Le premier à comparaître est Pierre Duquesne, laboureur au Conihout, 64 ans.  "Ce dimanche-là, vers les 5h du soir, j'étais dans la masure à Pierre de Conihout. Plusieurs enfants jouaient le long de la rivière. Oui, y avait bien le second fils de Valentin Porgueroult et la fille de Valentin Lambert. Leur âge ? 9 ou 10 ans. Soudain, j'ai entendu la fille Lambert crier: Ah! J'ai la tête cassée ! Et elle mettait sa main comme ça pour montrer l'endroit où qu'elle avait été frappée. Elle a prononcé encore quelques paroles entrecoupées. Et elle est tombée aussitôt dans les bras de sa mère. Morte... Y avait là beaucoup de monde. J'ai entendu dire que c'était le fils cadet de Porgueroult qu'avait jeté une pierre à la fille Lambert avec une fronde."


"Ces éfants sont très méchants"

Pierre Renault, laboureur, la quarantaine, n'a rien vu du drame. Mais il est arrivé aussitôt dans la "court" de Pierre de Conihout: "J'ai vu la fille Lambert couchée dans l'herbe et j'ai entendu dire que c'était le fils cadet de Valentin Porgueroult... Ses éfants sont très méchants, vous savez. Y insultent, Y maltraitent tous les jours tous les enfants du voisinage. Y a de ça à peu près un an, j'ai même dû venir au secours d'un des miens que le cadet avait foutu par terre. Il était juqué sur lui et l'assommait de coups..."


"Où qu'est mon p'tit frère !"

 
 Pierre Poullain, journalier, 24 ans: "Moi, j'étais dans la masure voisine à celle de Conihout. Et j'ai entendu un tel raffut que je me suis approché. La fille Lambert était dans les bras de sa mère et  parlait plus. Alle a seulement j'té un ou deux soupirs.
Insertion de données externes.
(* ===== verification/ServerSafety.v ===== *)
(** * Safety of the server session

    The invariant that every method of [ServerSession] preserves, and the
    theorems that follow from it: only a live session of the current process
    can act, configurations are validated and bound before they are staged and
    staged before they are promoted, leases stay inside the credential. *)

From S2P Require Import Prelude GoText GoHash Errors Canonical Identifiers WireConfig Messages.
From S2P Require Import Registry ServerSession.
Import ServerSession.

(** ** The guard of every method *)

(** What [ensureActiveLocked] establishes at [now]. *)
Definition live (now : time) (st : SrvState) : Prop :=
  let s := sess st in
  state s <> SessionClosed
  /\ registry st !! SessionRef.ConnectorID (ref s) = Some (ref s)
  /\ now < AuthResult.CredentialExpiresAt (auth s)
  /\ now < Lease.ExpiresAt (lease s)
  /\ heartbeat_timed_out s now = false.

(** The state in which a method leaves a session that it closes. *)
Definition closed_by (reason : DisconnectReason) (st : SrvState) : SrvState :=
  mkSrv (snd (Registry_Disconnect (registry st) (ref (sess st)) reason))
    ((sess st) <| state := SessionClosed |> <| disconnectReason := reason |>).

(** The outcomes of a failed [ensureActiveLocked]: the session was closed
    already, or this call closes it for one of four reasons. *)
Inductive rejected (now : time) (st : SrvState) : goerror -> SrvState -> Prop :=
| rejected_closed :
    state (sess st) = SessionClosed ->
    rejected now st (codeError ErrSessionClosed (disconnectReason (sess st)) false None) st
| rejected_now base reason retryable :
    state (sess st) <> SessionClosed ->
    (base, reason) ∈ [(ErrStaleSession, ReasonSessionReplaced);
                      (ErrCredentialExpired, ReasonCredentialExpired);
                      (ErrLeaseExpired, ReasonLeaseExpired);
                      (ErrHeartbeatTimeout, ReasonHeartbeatTimeout)] ->
    rejected now st (codeError base reason retryable None) (closed_by reason st).

Lemma closeLocked_open reason st :
  state (sess st) <> SessionClosed -> closeLocked reason st = (Ok tt, closed_by reason st).
Proof.
  intros H. unfold closeLocked, closed_by. rewrite mbind_unfold. simpl.
  by rewrite bool_decide_eq_false_2.
Qed.

Lemma closeLocked_closed reason st :
  state (sess st) = SessionClosed -> closeLocked reason st = (Ok tt, st).
Proof.
  intros H. unfold closeLocked. rewrite mbind_unfold. simpl. by rewrite bool_decide_eq_true_2.
Qed.

Lemma Active_Some r c x : Active r c = Some x -> r !! c = Some x.
Proof. unfold Active. by destruct (ok _). Qed.

Lemma wp_ensureActive now st (Q : result goerror unit -> SrvState -> Prop) :
  (live now st -> Q (Ok tt) st) ->
  (forall e st', rejected now st e st' -> Q (Err e) st') ->
  wp (ensureActiveLocked now) Q st.
Proof.
  intros Hok Herr. unfold ensureActiveLocked.
  repeat wp_step; simpl; bool_prop; try (by apply Herr; constructor).
  all: try match goal with
    | |- wp (closeLocked _) _ _ =>
        unfold wp; rewrite closeLocked_open by done; simpl; apply Herr;
        econstructor 2; [done|set_solver]
    end.
  apply Hok. unfold live. split_and!; try done; unfold After in *; bool_prop;
    [by apply Active_Some|lia|lia].
Qed.

Lemma wp_get_sess (Q : result goerror ServerSession -> SrvState -> Prop) st :
  Q (Ok (sess st)) st -> wp get_sess Q st.
Proof. done. Qed.
Lemma wp_upd_sess f (Q : result goerror unit -> SrvState -> Prop) st :
  Q (Ok tt) (mkSrv (registry st) (f (sess st))) -> wp (upd_sess f) Q st.
Proof. done. Qed.

Ltac srv_step :=
  lazymatch goal with
  | |- wp get_sess _ _ => apply wp_get_sess
  | |- wp (upd_sess _) _ _ => apply wp_upd_sess
  | |- wp (ensureActiveLocked _) _ _ =>
      apply wp_ensureActive; [intros Hlive|intros ? ? Hrejected]
  | |- _ => wp_step
  end.
Ltac srv_run := repeat (srv_step; cbv beta iota zeta).

(** ** The methods as one type of calls *)

Inductive Call :=
| CallHandleAck (ctx : Context) (now : time) (ack : Ack)
| CallHandleReadiness (ctx : Context) (now : time) (readiness : Readiness)
| CallOfferSnapshot (ctx : Context) (now : time) (snapshot : Snapshot)
| CallOfferDelta (ctx : Context) (now : time) (delta : Delta)
| CallHandleHeartbeat (ctx : Context) (now : time) (heartbeat : Heartbeat)
| CallBeginDrain (ctx : Context) (now now2 : time) (drainID : string) (deadline : time) (force : bool)
| CallHandleDrainAck (ctx : Context) (now : time) (ack : DrainAck)
| CallRenewBegin (ctx : Context) (now : time) (request : RenewalRequest)
| CallRenewFinish (now now2 : time) (expected : AuthResult) (ref : SessionRef) (reply : Res AuthResult)
| CallClose (reason : DisconnectReason)
| CallCheckLease (now : time).

Definition void {A} (m : Srv A) : Srv unit := m ;; ret tt.

Definition exec (c : Call) : Srv unit :=
  match c with
  | CallHandleAck ctx now ack => HandleAck ctx now ack
  | CallHandleReadiness ctx now r => void (HandleReadiness ctx now r)
  | CallOfferSnapshot ctx now s => OfferSnapshot ctx now s
  | CallOfferDelta ctx now d => OfferDelta ctx now d
  | CallHandleHeartbeat ctx now h => void (HandleHeartbeat ctx now h)
  | CallBeginDrain ctx now now2 i d f => void (BeginDrain ctx now now2 i d f)
  | CallHandleDrainAck ctx now a => HandleDrainAck ctx now a
  | CallRenewBegin ctx now r => void (RenewBegin ctx now r)
  | CallRenewFinish now now2 e r reply => void (RenewFinish now now2 e r reply)
  | CallClose reason => Close reason
  | CallCheckLease now => CheckLease now
  end.

(** The clock reading at which a call checks that the session is live. *)
Definition call_now (c : Call) : option time :=
  match c with
  | CallHandleAck _ now _ | CallHandleReadiness _ now _ | CallOfferSnapshot _ now _
  | CallOfferDelta _ now _ | CallHandleHeartbeat _ now _ | CallBeginDrain _ now _ _ _ _
  | CallHandleDrainAck _ now _ | CallRenewBegin _ now _ | CallCheckLease now => Some now
  | CallRenewFinish _ now2 _ _ _ => Some now2
  | CallClose _ => None
  end.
Et pis elle est morte. Les gens disaient que c'était le fils cadet des Porgueroult. Au même moment, l'aîné est arrivé en criant: Ma sœur ! Ma sœur ! Ou qu'est mon p'tit frère ! Y vient de tuer la fille à Lambert!"

 André Le Coq est tonnelier au hameau du Conihout. Il a 46 ans. Lui, il ne parlera pas. Durand note que cet homme n'a aucune connaissance des faits.

"Queques gouttes de sang"


 Voilà Nicolas Boutard, jeune laboureur de 23 ans. C'est chez lui que l'on a transporté dans un premier temps le corps de la petite morte. "Après vêpres, j'étais rentré chez moi. Quand j'ai entendu des cris. Arrivé dans la masure à Conihout, la petite Lambert était déjà étendue morte, dans l'herbe. Mais a jetait encore queques gouttes de sang du nez ou de la bouche. Tout le monde disait que c'était le fils à Porgueroult..."

"J'étais à herser de l'orge..."
Pierre Duquesne, fils de Valentin, a 24 ans. Il est charretier chez la veuve de Pierre Boutard. "Après vêpres, on était qeques-uns sur le quai à Valentin Herpin, tout près de la masure à Conihout. J'ai été surpris d'entendre crier. Y disaient que le fils Porgueroult venait de tuer la fille à Lambert d'un coup de fronde. Je me suis mis à courir  et j'ai vu la fille couchée sur l'herbe. Alle a encore remué un peu. Et pis elle est morte à l'instant. Non, j'ai pas vu de pierre ni le fils à Porgeroult. Mais je sais qu'y sont accoutumés à se servir de frondes.
Pas plus tard que la veille, j'étais à herser de l'orge dans la campagne quand je l'ai vu me lancer une pierre. Je pensai en être frappé. Mais l'coup a porté contre le collier de mon cheval...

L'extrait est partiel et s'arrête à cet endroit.